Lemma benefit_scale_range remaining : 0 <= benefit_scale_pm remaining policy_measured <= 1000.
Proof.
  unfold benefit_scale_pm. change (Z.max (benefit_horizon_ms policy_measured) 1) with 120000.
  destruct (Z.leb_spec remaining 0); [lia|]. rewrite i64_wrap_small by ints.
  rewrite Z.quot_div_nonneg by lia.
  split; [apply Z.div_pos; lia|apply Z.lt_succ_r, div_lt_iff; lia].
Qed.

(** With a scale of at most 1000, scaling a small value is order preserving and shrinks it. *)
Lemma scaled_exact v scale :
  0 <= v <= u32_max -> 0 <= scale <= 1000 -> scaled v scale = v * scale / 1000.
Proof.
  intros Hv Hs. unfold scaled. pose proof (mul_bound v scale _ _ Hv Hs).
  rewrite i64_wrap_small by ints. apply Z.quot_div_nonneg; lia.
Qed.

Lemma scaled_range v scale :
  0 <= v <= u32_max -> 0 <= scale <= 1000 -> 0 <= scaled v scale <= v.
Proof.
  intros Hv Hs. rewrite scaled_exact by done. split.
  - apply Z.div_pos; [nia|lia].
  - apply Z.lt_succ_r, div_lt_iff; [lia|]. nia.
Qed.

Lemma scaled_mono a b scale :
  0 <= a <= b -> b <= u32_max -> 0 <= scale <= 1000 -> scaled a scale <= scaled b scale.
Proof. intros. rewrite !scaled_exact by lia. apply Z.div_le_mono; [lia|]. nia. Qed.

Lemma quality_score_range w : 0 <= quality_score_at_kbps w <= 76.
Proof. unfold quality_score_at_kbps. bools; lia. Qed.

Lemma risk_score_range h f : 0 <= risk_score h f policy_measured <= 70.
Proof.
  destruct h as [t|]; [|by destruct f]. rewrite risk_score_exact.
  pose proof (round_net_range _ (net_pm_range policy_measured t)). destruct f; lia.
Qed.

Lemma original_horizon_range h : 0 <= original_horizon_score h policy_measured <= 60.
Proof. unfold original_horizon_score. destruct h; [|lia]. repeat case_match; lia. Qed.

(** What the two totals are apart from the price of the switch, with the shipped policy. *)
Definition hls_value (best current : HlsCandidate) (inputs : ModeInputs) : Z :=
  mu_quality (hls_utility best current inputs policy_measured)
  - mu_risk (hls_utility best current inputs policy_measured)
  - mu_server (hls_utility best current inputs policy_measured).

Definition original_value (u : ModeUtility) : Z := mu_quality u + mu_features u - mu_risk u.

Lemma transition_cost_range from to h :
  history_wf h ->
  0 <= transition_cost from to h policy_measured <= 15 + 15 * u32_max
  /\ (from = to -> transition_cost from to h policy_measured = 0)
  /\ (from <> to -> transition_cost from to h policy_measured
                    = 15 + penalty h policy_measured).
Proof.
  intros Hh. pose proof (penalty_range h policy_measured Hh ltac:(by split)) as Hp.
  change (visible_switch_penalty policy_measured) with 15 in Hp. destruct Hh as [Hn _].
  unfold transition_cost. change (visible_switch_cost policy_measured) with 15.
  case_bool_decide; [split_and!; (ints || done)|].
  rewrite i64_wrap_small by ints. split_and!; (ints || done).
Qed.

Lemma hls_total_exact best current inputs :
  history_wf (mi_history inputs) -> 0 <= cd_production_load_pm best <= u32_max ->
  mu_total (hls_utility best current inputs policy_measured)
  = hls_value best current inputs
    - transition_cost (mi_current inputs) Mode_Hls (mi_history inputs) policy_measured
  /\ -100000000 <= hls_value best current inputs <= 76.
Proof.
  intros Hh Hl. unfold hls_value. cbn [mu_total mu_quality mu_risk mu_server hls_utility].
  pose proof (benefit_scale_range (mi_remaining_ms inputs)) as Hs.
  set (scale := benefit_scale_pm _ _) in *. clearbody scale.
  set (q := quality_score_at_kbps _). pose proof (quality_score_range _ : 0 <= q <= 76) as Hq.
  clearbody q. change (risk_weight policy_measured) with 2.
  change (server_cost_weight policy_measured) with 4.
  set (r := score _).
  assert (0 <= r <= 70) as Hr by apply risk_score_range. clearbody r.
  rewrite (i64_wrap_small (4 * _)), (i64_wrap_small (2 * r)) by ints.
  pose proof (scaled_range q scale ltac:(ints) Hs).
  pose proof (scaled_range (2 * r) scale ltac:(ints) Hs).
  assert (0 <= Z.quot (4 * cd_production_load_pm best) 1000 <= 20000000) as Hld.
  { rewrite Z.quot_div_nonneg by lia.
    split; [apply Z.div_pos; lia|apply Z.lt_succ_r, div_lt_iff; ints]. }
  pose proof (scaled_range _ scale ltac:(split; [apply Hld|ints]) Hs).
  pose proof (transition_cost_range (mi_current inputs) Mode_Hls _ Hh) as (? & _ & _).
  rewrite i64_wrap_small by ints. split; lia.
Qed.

★ ★ ★ ★ ★ ★ ★

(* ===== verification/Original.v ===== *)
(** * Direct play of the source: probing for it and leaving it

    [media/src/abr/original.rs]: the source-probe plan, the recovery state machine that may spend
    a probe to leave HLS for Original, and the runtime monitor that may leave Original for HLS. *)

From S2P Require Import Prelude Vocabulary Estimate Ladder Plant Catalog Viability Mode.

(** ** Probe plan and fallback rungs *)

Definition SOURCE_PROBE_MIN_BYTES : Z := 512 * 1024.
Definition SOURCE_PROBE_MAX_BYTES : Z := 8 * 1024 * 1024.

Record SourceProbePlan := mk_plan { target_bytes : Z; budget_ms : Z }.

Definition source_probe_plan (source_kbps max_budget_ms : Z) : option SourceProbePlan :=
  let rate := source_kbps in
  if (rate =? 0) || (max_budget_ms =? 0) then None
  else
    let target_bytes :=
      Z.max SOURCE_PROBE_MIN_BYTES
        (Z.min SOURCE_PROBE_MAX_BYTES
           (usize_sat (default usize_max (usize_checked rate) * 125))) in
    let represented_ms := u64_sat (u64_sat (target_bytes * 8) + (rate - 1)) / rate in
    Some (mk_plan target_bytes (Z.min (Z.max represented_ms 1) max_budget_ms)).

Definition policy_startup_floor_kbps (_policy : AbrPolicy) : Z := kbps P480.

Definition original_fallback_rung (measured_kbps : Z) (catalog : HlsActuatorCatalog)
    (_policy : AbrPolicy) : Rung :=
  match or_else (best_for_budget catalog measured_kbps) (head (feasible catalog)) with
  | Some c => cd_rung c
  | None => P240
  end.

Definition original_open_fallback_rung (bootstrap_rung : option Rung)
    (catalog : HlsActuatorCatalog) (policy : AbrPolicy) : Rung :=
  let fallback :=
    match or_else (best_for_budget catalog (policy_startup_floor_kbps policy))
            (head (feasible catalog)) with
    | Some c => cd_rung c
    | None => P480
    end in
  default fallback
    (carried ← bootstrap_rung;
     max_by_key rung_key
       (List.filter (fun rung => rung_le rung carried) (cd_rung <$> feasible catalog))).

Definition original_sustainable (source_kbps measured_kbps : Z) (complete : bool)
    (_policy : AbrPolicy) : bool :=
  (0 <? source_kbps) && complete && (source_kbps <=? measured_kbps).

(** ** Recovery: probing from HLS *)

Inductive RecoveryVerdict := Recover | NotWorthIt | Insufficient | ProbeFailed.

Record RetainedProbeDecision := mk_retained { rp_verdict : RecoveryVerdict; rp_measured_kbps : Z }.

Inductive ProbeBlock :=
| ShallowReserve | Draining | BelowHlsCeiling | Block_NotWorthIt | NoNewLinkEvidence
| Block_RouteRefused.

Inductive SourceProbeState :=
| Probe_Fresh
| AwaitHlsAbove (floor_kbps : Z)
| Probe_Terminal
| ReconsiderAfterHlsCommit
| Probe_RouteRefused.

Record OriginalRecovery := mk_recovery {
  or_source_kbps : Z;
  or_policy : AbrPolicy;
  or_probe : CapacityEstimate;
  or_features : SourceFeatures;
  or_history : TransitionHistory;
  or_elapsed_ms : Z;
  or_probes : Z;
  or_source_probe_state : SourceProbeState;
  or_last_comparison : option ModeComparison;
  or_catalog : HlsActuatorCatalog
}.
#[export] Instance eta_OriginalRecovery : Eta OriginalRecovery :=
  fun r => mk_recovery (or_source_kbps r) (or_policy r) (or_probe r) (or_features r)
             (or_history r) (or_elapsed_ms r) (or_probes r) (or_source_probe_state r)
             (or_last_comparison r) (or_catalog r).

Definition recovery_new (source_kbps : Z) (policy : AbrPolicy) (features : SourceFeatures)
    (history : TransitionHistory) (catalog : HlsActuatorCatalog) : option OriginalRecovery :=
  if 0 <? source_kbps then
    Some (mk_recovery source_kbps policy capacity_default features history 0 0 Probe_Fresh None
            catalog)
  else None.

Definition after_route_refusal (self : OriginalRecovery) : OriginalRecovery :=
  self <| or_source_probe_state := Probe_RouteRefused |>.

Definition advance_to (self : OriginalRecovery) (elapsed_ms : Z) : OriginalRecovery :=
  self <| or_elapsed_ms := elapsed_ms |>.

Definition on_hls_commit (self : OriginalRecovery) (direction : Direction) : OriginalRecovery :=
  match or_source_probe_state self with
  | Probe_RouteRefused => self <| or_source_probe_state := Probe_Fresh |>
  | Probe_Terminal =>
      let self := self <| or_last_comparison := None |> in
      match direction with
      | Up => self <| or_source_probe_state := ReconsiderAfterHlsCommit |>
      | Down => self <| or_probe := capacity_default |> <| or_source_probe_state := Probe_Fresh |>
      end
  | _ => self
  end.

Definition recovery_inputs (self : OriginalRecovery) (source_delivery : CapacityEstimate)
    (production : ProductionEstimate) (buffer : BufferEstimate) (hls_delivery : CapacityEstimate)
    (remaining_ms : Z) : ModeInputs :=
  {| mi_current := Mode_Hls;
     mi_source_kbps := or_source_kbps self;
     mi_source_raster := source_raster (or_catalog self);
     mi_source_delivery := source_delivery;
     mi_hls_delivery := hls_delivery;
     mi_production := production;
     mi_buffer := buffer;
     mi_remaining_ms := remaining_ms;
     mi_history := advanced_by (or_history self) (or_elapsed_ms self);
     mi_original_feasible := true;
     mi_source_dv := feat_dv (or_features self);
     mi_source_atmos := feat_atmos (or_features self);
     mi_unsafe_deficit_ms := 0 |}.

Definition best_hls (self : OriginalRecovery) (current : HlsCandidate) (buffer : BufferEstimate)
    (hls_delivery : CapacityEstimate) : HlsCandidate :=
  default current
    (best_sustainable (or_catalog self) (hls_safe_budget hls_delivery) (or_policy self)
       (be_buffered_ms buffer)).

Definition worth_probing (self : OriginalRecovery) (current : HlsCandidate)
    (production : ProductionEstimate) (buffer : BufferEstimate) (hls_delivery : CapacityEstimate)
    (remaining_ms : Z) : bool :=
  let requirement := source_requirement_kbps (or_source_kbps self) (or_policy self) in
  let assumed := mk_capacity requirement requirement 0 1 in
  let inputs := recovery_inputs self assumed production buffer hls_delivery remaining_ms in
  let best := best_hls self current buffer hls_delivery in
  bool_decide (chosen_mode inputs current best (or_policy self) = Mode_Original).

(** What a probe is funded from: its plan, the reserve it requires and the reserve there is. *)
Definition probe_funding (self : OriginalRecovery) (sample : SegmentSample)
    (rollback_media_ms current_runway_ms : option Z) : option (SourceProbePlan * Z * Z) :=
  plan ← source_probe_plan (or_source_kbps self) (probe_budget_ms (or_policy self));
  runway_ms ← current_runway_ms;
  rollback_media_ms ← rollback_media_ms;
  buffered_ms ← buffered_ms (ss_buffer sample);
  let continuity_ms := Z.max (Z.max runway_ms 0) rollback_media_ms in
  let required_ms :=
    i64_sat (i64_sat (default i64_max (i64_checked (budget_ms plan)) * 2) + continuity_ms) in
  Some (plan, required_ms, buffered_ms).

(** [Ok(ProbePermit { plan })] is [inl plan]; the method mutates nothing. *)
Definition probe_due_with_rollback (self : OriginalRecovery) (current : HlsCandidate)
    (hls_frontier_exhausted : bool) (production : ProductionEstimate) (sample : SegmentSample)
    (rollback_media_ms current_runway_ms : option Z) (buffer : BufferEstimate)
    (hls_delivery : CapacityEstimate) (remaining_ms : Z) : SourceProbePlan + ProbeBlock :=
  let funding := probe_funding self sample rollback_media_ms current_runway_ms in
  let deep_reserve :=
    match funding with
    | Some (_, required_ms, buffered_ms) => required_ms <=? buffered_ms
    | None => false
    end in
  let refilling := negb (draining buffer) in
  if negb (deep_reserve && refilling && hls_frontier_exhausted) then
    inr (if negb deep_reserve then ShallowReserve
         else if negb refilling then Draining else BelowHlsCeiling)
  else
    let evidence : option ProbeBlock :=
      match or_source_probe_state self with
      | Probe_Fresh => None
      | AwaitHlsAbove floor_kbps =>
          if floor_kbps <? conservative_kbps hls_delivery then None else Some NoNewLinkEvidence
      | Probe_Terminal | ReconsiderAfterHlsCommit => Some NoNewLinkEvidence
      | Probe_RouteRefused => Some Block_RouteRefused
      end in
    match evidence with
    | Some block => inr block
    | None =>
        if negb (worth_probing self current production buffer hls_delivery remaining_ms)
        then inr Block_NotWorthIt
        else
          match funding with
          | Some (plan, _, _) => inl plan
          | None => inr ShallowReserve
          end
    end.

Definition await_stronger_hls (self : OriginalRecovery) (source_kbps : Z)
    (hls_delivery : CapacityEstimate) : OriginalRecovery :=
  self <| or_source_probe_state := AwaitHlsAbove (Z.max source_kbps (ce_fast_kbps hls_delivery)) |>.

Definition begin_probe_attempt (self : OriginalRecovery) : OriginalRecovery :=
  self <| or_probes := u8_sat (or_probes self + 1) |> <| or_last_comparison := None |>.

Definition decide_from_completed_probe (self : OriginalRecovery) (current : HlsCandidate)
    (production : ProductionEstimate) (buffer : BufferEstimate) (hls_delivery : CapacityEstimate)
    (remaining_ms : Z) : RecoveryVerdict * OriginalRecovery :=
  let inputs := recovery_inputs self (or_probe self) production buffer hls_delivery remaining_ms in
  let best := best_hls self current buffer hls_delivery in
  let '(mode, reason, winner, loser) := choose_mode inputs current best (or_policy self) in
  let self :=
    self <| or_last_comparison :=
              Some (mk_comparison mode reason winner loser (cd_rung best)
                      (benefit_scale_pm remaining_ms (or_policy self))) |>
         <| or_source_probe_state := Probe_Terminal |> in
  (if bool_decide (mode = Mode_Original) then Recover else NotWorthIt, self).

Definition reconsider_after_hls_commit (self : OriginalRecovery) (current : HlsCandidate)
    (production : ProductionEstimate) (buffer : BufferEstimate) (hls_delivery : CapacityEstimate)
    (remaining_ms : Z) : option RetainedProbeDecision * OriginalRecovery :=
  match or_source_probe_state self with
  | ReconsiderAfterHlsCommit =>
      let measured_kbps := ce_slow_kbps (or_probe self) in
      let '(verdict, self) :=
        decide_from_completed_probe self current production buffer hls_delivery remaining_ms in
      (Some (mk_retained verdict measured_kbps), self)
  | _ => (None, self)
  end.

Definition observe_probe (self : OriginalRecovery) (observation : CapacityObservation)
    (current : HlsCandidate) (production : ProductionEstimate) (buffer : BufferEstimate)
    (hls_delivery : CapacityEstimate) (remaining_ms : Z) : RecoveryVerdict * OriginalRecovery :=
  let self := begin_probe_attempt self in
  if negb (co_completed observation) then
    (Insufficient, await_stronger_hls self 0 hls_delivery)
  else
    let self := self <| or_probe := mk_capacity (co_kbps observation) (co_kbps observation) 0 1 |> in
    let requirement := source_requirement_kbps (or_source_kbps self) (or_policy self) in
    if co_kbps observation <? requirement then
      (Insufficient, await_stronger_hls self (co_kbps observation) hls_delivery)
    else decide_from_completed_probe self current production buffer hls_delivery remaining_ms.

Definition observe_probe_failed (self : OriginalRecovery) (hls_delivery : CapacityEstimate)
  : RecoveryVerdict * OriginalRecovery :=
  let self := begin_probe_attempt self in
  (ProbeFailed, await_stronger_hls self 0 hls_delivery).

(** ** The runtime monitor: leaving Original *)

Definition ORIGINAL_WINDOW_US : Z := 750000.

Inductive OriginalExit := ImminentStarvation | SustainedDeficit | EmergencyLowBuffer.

★ ★ ★ ★ ★ ★ ★

Task details:
Return, word for word, the lines of the data above from the line with "(if bool_decide (mode" through the line with "(** ** The runtime", inclusive.

Written answer:
  (if bool_decide (mode = Mode_Original) then Recover else NotWorthIt, self).

Definition reconsider_after_hls_commit (self : OriginalRecovery) (current : HlsCandidate)
    (production : ProductionEstimate) (buffer : BufferEstimate) (hls_delivery : CapacityEstimate)
    (remaining_ms : Z) : option RetainedProbeDecision * OriginalRecovery :=
  match or_source_probe_state self with
  | ReconsiderAfterHlsCommit =>
      let measured_kbps := ce_slow_kbps (or_probe self) in
      let '(verdict, self) :=
        decide_from_completed_probe self current production buffer hls_delivery remaining_ms in
      (Some (mk_retained verdict measured_kbps), self)
  | _ => (None, self)
  end.

Definition observe_probe (self : OriginalRecovery) (observation : CapacityObservation)
    (current : HlsCandidate) (production : ProductionEstimate) (buffer : BufferEstimate)
    (hls_delivery : CapacityEstimate) (remaining_ms : Z) : RecoveryVerdict * OriginalRecovery :=
  let self := begin_probe_attempt self in
  if negb (co_completed observation) then
    (Insufficient, await_stronger_hls self 0 hls_delivery)
  else
    let self := self <| or_probe := mk_capacity (co_kbps observation) (co_kbps observation) 0 1 |> in
    let requirement := source_requirement_kbps (or_source_kbps self) (or_policy self) in
    if co_kbps observation <? requirement then
      (Insufficient, await_stronger_hls self (co_kbps observation) hls_delivery)
    else decide_from_completed_probe self current production buffer hls_delivery remaining_ms.

Definition observe_probe_failed (self : OriginalRecovery) (hls_delivery : CapacityEstimate)
  : RecoveryVerdict * OriginalRecovery :=
  let self := begin_probe_attempt self in
  (ProbeFailed, await_stronger_hls self 0 hls_delivery).

(** ** The runtime monitor: leaving Original *)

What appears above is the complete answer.